In this second episode of Maine Policy Matters Season 2, Eric Miller interviews Amanda Rector, the Maine state economist since 2011. Rector describes what it was like to be the state economist during the pandemic, how things turned out compared to how she originally thought they would turn out, the effects from the federal response to the pandemic, changes in the workplace, and makes predictions for the future.
Maine State Economist Amanda Rector Transcript
Miller: Welcome to your main Policy Matters podcast from the Margaret Chase Smith Policy Center at the University of Maine. I am Eric Miller, Research Associate at the Center.
Today we have with us Amanda Rector, State economist since 2011. In her role as state economist, she analyzes Maine's economic and demographic conditions to help inform policy decisions.
Rector is a member of the state of Maine Revenue Forecasting Committee and serves as the Governor's Liaison to the US Census Bureau.
Amanda Rector has published an essay in the Maine Policy Review entitled, “(Un)precedented: Reflecting on the Early Lessons of the COVID-19 Pandemic”, which you can find of reading of right here on the Maine Policy Matters podcast. Her essay details her personal experience with the pandemic and her journey from unprecedented to precedented times.
She explains how research has given us a historical reference point for the pandemic, saying we will be talking with Rector about her thoughts on what has changed since those first days of the pandemic.
[Background music]
Miller: Firstly, thanks so much for joining us today.
Rector: It's my pleasure.
Miller: To start with an easy one, can you describe for us a bit what it was like to be the state economist in those early days of the pandemic?

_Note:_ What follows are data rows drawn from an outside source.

(** Only the tables matter. *)
Lemma wf_same d d' : users d' = users d -> sessions d' = sessions d -> nodes d' = nodes d -> rooms d' = rooms d ->
  members d' = members d -> invites d' = invites d -> settings d' = settings d -> wf d -> wf d'.
Proof.
  intros Hu Hs Hn Hr Hm Hi Hk []. split; rewrite ?Hu, ?Hs, ?Hn, ?Hr, ?Hm, ?Hi, ?Hk; done.
Qed.

(** ** Transactions that keep an invariant *)

Lemma tx_bind_ok {E A B} (m : Tx E A) (f : A -> Tx E B) d b d'' :
  (m ≫= f) d = Ok (b, d'') <-> exists a d', m d = Ok (a, d') /\ f a d' = Ok (b, d'').
Proof.
  unfold mbind, tx_bind. destruct (m d) as [[a d'] | |]; [| naive_solver | naive_solver].
  split; [by exists a, d' | naive_solver].
Qed.

Definition keeps (P : db -> Prop) {E A} (m : Tx E A) : Prop := forall d a d', P d -> m d = Ok (a, d') -> P d'.

Section Keeps.
Context (P : db -> Prop).

Lemma keeps_bind {E A B} (m : Tx E A) (f : A -> Tx E B) : keeps P m -> (forall a, keeps P (f a)) -> keeps P (m ≫= f).
Proof. intros Hm Hf d b d'' Hd (a & d' & H1 & H2)%tx_bind_ok. eapply Hf, H2. by eapply Hm, H1. Qed.

Lemma keeps_ret {E A} (a : A) : keeps P (mret a : Tx E A).
Proof. by intros d b d' Hd [= _ <-]. Qed.

Lemma keeps_query {E A} (f : db -> A) : keeps P (query f : Tx E A).
Proof. by intros d b d' Hd [= _ <-]. Qed.

Lemma keeps_one {A} (p : A -> bool) t : keeps P (one p t).
Proof. intros d b d' Hd. unfold one. destruct (List.find _ _); by intros [= _ <-]. Qed.
(* ===== verification/Schema.v ===== *)
(** The schema of the controller's database and its migrations
    (internal/store/schema.sql and the start of store.go).

    A database is its tables with their columns, its indexes and the version in
    table meta, 0 before there is one. Statements fail as SQLite's do: what is created must not exist,
    what is altered or indexed must. A migration and its version are one
    transaction. *)
From stdpp Require Import base gmap list strings sets relations.
From Stdlib Require Import ZArith Lia.
From S2P Require Import Prelude GoStrings Store.

Open Scope Z_scope.

Module schema.

(** ** Statements *)

Inductive ddl : Type :=
  | InitVersion                                   (* INSERT OR IGNORE INTO meta *)
  | CreateTable (if_missing : bool) (table : bytes) (columns : list bytes)
  | AddColumn (table column : bytes)
  | CreateIndex (if_missing : bool) (index table column : bytes).
Record shape := MkShape { tables : gmap bytes (list bytes); indexes : gset bytes; version : nat }.

Definition exec (d : ddl) (s : shape) : option shape :=
  match d with
  | InitVersion => Some (if (version s =? 0)%nat then MkShape (tables s) (indexes s) 1 else s)
  | CreateTable if_missing t cols =>
    match tables s !! t with
    | Some _ => if if_missing : bool then Some s else None
    | None => Some (MkShape (<[t := cols]> (tables s)) (indexes s) (version s))
    end
  | AddColumn t c =>
    match tables s !! t with
    | Some cols => if bool_decide (c ∈ cols) then None else Some (MkShape (<[t := cols ++ [c]]> (tables s)) (indexes s) (version s))
    | None => None
    end
  | CreateIndex if_missing i t c =>
    if bool_decide (i ∈ indexes s) then (if if_missing : bool then Some s else None)
    else match tables s !! t with
         | Some cols => if bool_decide (c ∈ cols) then Some (MkShape (tables s) ({[i]} ∪ indexes s) (version s)) else None
         | None => None
         end
  end.
Fixpoint execs (l : list ddl) (s : shape) : option shape :=
  match l with [] => Some s | d :: l => s ← exec d s; execs l s end.

Definition columns (l : list string) : list bytes := map str l.

(** schema.sql, by its statements. *)
Definition base : list ddl := [
  CreateTable true (str "meta") (columns ["key"; "value"]);
  InitVersion;
  CreateTable true (str "users") (columns ["id"; "login"; "pass_hash"; "is_admin"; "created_at"]);
  CreateTable true (str "sessions") (columns ["token_hash"; "user_id"; "csrf"; "expires_at"]);
  CreateTable true (str "nodes") (columns ["id"; "ed_key"; "box_key"; "name"; "public_ip"; "udp_port"; "locals"; "client_version"; "last_seen"; "created_at"]);
  CreateTable true (str "rooms") (columns ["id"; "name"; "subnet"; "secret"; "sign_key"; "owner_id"; "join_policy"; "version"; "created_at"]);
  CreateTable true (str "members") (columns ["room_id"; "node_id"; "name"; "wg_key"; "ip"; "tags"; "status"; "created_at"]);
  CreateIndex true (str "members_node") (str "members") (str "node_id");
  CreateTable true (str "invites") (columns ["id"; "room_id"; "token_hash"; "uses_left"; "expires_at"; "auto_approve"; "note"; "created_by"; "created_at"]);
  CreateTable true (str "audit") (columns ["id"; "ts"; "actor"; "action"; "target"; "details"])].

Definition add (table column : string) : ddl := AddColumn (str table) (str column).
Definition migrations : list (list ddl) := [
  [add "nodes" "nat_type"; add "nodes" "reflexive"; add "nodes" "portmap"];
  [add "nodes" "disco_key"];
  [CreateTable false (str "settings") (columns ["key"; "value"]); add "nodes" "relay"; CreateIndex false (str "nodes_disco") (str "nodes") (str "disco_key")];
  [add "rooms" "broadcast"];
  [add "nodes" "routes"; add "members" "routes"];
  [add "nodes" "exit_offer"; add "members" "exit"; add "members" "use_exit"];
  [add "nodes" "exit_dns"];
  [add "rooms" "dns"];
  [add "rooms" "acl"];
  [add "rooms" "dht"];
  [add "users" "totp_secret"; add "users" "totp_step"];
  [add "users" "oidc_email"; CreateIndex false (str "users_oidc_email") (str "users") (str "oidc_email")]].
Definition SchemaVersion : nat := 1 + length migrations.

(** ** Opening a database *)

Inductive error := ENewer (v : nat) | EInit | EMigrate (to : nat).

(** The transaction of one migration; [broken]: the disk or the process fails
    before the commit of the migration to this version. *)
Definition migrate1 (broken : nat -> bool) (s : shape) : option shape :=
  l ← migrations !! (version s - 1)%nat;
  if broken (S (version s)) then None
  else s' ← execs l s; Some (MkShape (tables s') (indexes s') (S (version s))).

Fixpoint migrate_loop (broken : nat -> bool) (fuel : nat) (s : shape) : option error * shape :=
  if (version s <? SchemaVersion)%nat then
    match fuel with
    | O => (None, s)
    | S fuel => match migrate1 broken s with
                | Some s' => migrate_loop broken fuel s'
                | None => (Some (EMigrate (S (version s))), s)
                end
    end
  else (None, s).
Definition migrate (broken : nat -> bool) (s : shape) : option error * shape :=
  if (SchemaVersion <? version s)%nat then (Some (ENewer (version s)), s)
  else migrate_loop broken (SchemaVersion - version s) s.

(** [OpenOptions] up to the keys. The statements of [base] are not one
    transaction: when the process dies, the first [stop] of them are executed. *)
Definition open (stop : nat) (broken : nat -> bool) (s : shape) : option error * shape :=
  match execs (take stop base) s with
  | None => (Some EInit, s)
  | Some s' => if (stop <? length base)%nat then (Some EInit, s') else migrate broken s'
  end.
Definition new_file : shape := MkShape ∅ ∅ 0.

(** ** The stages of a database: after so many statements of the base, then after
    so many migrations. *)

#[export] Instance shape_eq_dec : EqDecision shape.
Proof. solve_decision. Defined.

Definition sound (_ : nat) : bool := false.
Fixpoint migrated (n : nat) (s : shape) : shape :=
  match n with O => s | S n => default s (migrate1 sound (migrated n s)) end.
Definition stage (n : nat) : shape :=
  migrated (n - length base) (default new_file (execs (take n base) new_file)).
Definition last_stage : nat := length base + length migrations.
Definition complete : shape := stage (length base + length migrations).

Definition base_check : bool := forallb (fun i => forallb (fun k =>
  bool_decide (execs (take k base) (stage i) = Some (stage (Nat.max i k)))) (seq 0 (S (length base)))) (seq 0 (S last_stage)).
Definition migrate_check : bool := forallb (fun i =>
  bool_decide (migrate1 sound (stage (length base + i)) = Some (stage (length base + S i)))
  && (version (stage (length base + i)) =? S i)%nat) (seq 0 (length migrations)).
Lemma checks : base_check = true /\ migrate_check = true /\ version (stage (length base + length migrations)) = SchemaVersion.
Proof. vm_compute. done. Qed.

Lemma base_stage i k : (i <= last_stage)%nat -> (k <= length base)%nat -> execs (take k base) (stage i) = Some (stage (Nat.max i k)).
Proof.
  intros Hi Hk. destruct checks as (H & _ & _). unfold base_check in H. rewrite forallb_forall in H.
  specialize (H i). rewrite in_seq in H. specialize (H ltac:(lia)). rewrite forallb_forall in H.
  specialize (H k). rewrite in_seq in H. specialize (H ltac:(lia)). by apply bool_decide_eq_true in H.
Qed.
Lemma migrate_stage i : (i < length migrations)%nat ->
  migrate1 sound (stage (length base + i)) = Some (stage (length base + S i)) /\ version (stage (length base + i)) = S i.
Proof.
  intros Hi. destruct checks as (_ & H & _). unfold migrate_check in H. rewrite forallb_forall in H.
  specialize (H i). rewrite in_seq in H. specialize (H ltac:(lia)). apply andb_true_iff in H as [H1 H2].
  apply bool_decide_eq_true in H1. by apply Nat.eqb_eq in H2.
Qed.
Lemma version_last : version (stage (length base + length migrations)) = SchemaVersion.
Proof. apply checks. Qed.
#[local] Opaque stage.
Lemma migrate1_broken broken s s' : migrate1 broken s = Some s' -> migrate1 sound s = Some s'.
Proof. unfold migrate1. destruct (migrations !! _); [| done]. cbn. by destruct (broken _). Qed.

(** The loop: some migrations, and all of them when nothing breaks. *)
Lemma migrate_loop_stage broken fuel i : (i <= length migrations)%nat -> (length migrations - i <= fuel)%nat ->
  exists j, (i <= j <= length migrations)%nat /\ (migrate_loop broken fuel (stage (length base + i))).2 = stage (length base + j)
    /\ ((migrate_loop broken fuel (stage (length base + i))).1 = None -> j = length migrations)
    /\ ((forall v, broken v = false) -> (migrate_loop broken fuel (stage (length base + i))).1 = None).
Proof.
  revert i. induction fuel as [| fuel IH]; intros i Hi Hf; cbn [migrate_loop].
  - assert (i = length migrations) as -> by lia. exists (length migrations). rewrite version_last, Nat.ltb_irrefl. cbn [fst snd]. done.
  - destruct (decide (i = length migrations)) as [-> | Hne].
    { exists (length migrations). rewrite version_last, Nat.ltb_irrefl. cbn [fst snd]. done. }
    destruct (migrate_stage i) as [Hm Hv]; [lia |]. rewrite Hv. rewrite (proj2 (Nat.ltb_lt _ _)) by (unfold SchemaVersion; lia).
    destruct (migrate1 broken _) as [s' |] eqn:Hb.
    + apply migrate1_broken in Hb. rewrite Hm in Hb. injection Hb as <-.
      destruct (IH (S i)) as (j & Hj & H1 & H2 & H3); [lia | lia |]. exists j. split; [lia | done].
    + exists i. split; [lia |]. split; [done |]. split; [done |]. intros Hbr. unfold migrate1 in *. rewrite Hv in Hb, Hm.
      destruct (migrations !! _); [| done]. cbn in Hb, Hm. rewrite Hbr in Hb. rewrite Hm in Hb. done.
Qed.

(** ** Opening *)

Inductive opens (s : shape) : shape -> Prop :=
  | opened stop broken : (stop <= length base)%nat -> opens s (open stop broken s).2.

Lemma open_stage stop broken i : (i <= last_stage)%nat -> (stop <= length base)%nat ->
  exists j, (i <= j <= last_stage)%nat /\ (open stop broken (stage i)).2 = stage j
    /\ ((open stop broken (stage i)).1 = None -> j = last_stage)
    /\ (stop = length base -> (forall v, broken v = false) -> (open stop broken (stage i)).1 = None).
Proof.
  intros Hi Hs. unfold open. rewrite base_stage by done. destruct (stop <? length base)%nat eqn:Hlt.
  - apply Nat.ltb_lt in Hlt. exists (Nat.max i stop). unfold last_stage in *. repeat split; try done; lia.
  - apply Nat.ltb_ge in Hlt. assert (exists m, Nat.max i stop = (length base + m)%nat /\ (i <= length base + m)%nat /\ (m <= length migrations)%nat) as (m & -> & Him & Hm)
      by (exists (Nat.max i stop - length base)%nat; unfold last_stage in *; lia).
    assert (version (stage (length base + m)) = S m) as Hv.
    { destruct (decide (m = length migrations)) as [-> | ?]; [apply version_last | apply migrate_stage; lia]. }
    unfold migrate. rewrite Hv, (proj2 (Nat.ltb_ge _ _)) by (unfold SchemaVersion; lia).
    destruct (migrate_loop_stage broken (SchemaVersion - S m) m Hm) as (j & Hj & H1 & H2 & H3); [unfold SchemaVersion; lia |].
    exists (length base + j)%nat. unfold last_stage in *. split; [lia |]. split; [done |]. split; [intros H; rewrite H2 by done; lia | done].
Qed.

(** C8: however often opening a new database file is broken off, in the middle of the
    first statements or between two migrations, the next opening that is not
    completes it: with all tables, columns and indexes of this version. *)
Theorem open_completes s broken : rtc opens new_file s -> (forall v, broken v = false) -> open (length base) broken s = (None, complete).
Proof.
  intros Hs Hb. assert (exists i, (i <= last_stage)%nat /\ s = stage i) as (i & Hi & ->).
  { assert (exists i, (i <= last_stage)%nat /\ new_file = stage i) as H by (exists O; split; [lia | reflexivity]).
    revert H. induction Hs as [s | s s1 s2 [stop br Hst] _ IH]; [done |]. intros (i & Hi & ->). apply IH.
    destruct (open_stage stop br i Hi Hst) as (j & Hj & -> & _). exists j. split; [lia | done]. }
  destruct (open_stage (length base) broken i Hi (le_n _)) as (j & _ & H1 & H2 & H3). specialize (H3 eq_refl Hb).
  rewrite (surjective_pairing (open _ _ _)), H1, H3, (H2 H3). done.
Qed.

(** a database of a newer version is left alone. *)
Theorem open_newer s broken : (SchemaVersion < version s)%nat -> execs base s = Some s -> open (length base) broken s = (Some (ENewer (version s)), s).
Proof.
  intros Hv He. unfold open. rewrite (take_ge base) by lia. rewrite He, Nat.ltb_irrefl. unfold migrate.
  by rewrite (proj2 (Nat.ltb_lt _ _)).
Qed.

(** ** The columns that the statements name *)

Definition used : list (bytes * list bytes) := [
  (str "meta", columns ["key"; "value"]);
  (str "users", columns ["id"; "login"; "pass_hash"; "is_admin"; "created_at"; "totp_secret"; "totp_step"; "oidc_email"]);
  (str "sessions", columns ["token_hash"; "user_id"; "csrf"; "expires_at"]);
  (str "nodes", columns ["id"; "ed_key"; "box_key"; "name"; "public_ip"; "udp_port"; "locals"; "client_version"; "last_seen"; "created_at"; "nat_type";
    "reflexive"; "portmap"; "disco_key"; "relay"; "routes"; "exit_offer"; "exit_dns"]);
  (str "rooms", columns ["id"; "name"; "subnet"; "secret"; "sign_key"; "owner_id"; "join_policy"; "version"; "created_at"; "broadcast"; "dns"; "acl"; "dht"]);
  (str "members", columns ["room_id"; "node_id"; "name"; "wg_key"; "ip"; "tags"; "status"; "created_at"; "routes"; "exit"; "use_exit"]);
  (str "invites", columns ["id"; "room_id"; "token_hash"; "uses_left"; "expires_at"; "auto_approve"; "note"; "created_by"; "created_at"]);
  (str "settings", columns ["key"; "value"]);
  (str "audit", columns ["id"; "ts"; "actor"; "action"; "target"; "details"])].

(** every column that a statement of the store names is in the complete schema,
    and the schema has no others. *)
Theorem columns_match t cols : tables complete !! t = Some cols <-> exists cols', (t, cols') ∈ used /\ cols = cols'.
Proof.
  assert (tables complete = list_to_map used) as -> by (vm_compute; reflexivity).
  rewrite <- elem_of_list_to_map; [naive_solver |]. apply (bool_decide_unpack (NoDup used.*1)). vm_compute. exact I.
Qed.

(** Broken off after five statements, then at the seventh version. *)
Lemma open_completes_witness : let broken := fun v => (v =? 7)%nat in
  let s := (open (length base) broken (open 5 sound new_file).2).2 in version s = 6%nat /\ open (length base) sound s = (None, complete).
Proof.
  cbv zeta. split; [vm_compute; reflexivity |]. apply open_completes; [| reflexivity].
  apply rtc_l with (open 5 sound new_file).2; [constructor; vm_compute; lia |]. apply rtc_once. by constructor.
Defined.
End schema.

Rector: Well, I suddenly became a lot more popular. It's funny how a pandemic and recession will make economists suddenly people that everybody wants to talk to. You know, I think that one of the things in the early days, everyone was scrambling to get a sense of what was happening and scrambling to get data. And so, in some senses, there was this sort of drinking from the firehose effect of just everybody trying to grab onto any piece of information they possibly could.
So, I felt like I was spending hour upon hour just reading things that were in some cases completely foreign to me. I had not done a lot of reading about pandemics in the past - not in my usual wheelhouse.
And then I started just - I think one of the advantages to Maine is that because it's that, it's that sort of big, small town feel. Everybody is willing to just pick up the phone and talk. And so I spent a lot of time just getting on the phone saying, “Hey, you know? What are you seeing? What's happening in your field? Are you seeing things going on in your businesses? What are you worried about? What are you concerned is going to happen that you're not going to be able to come back from or recover from?
And you know, it was really challenging to try to wrap my arms around everything that was going on in a fashion that I could then condense that and share helpful information with the folks who are making policy decisions.
Miller: Yeah, I can't even imagine. I can't say that I heard too much from a state economist prior to the pandemic myself and I have a masters in economics, so it really has been interesting to observe how the ground has shifted in so many ways over the past two years.
What surprised you over the past two years now that we're in a different part of the pandemic, did any of what you predicted in your piece come true, or what did we get right? We need to work out.
Rector: You know, I think we thought it was going to be a lot worse than it really was in economic terms, particularly at the very beginning.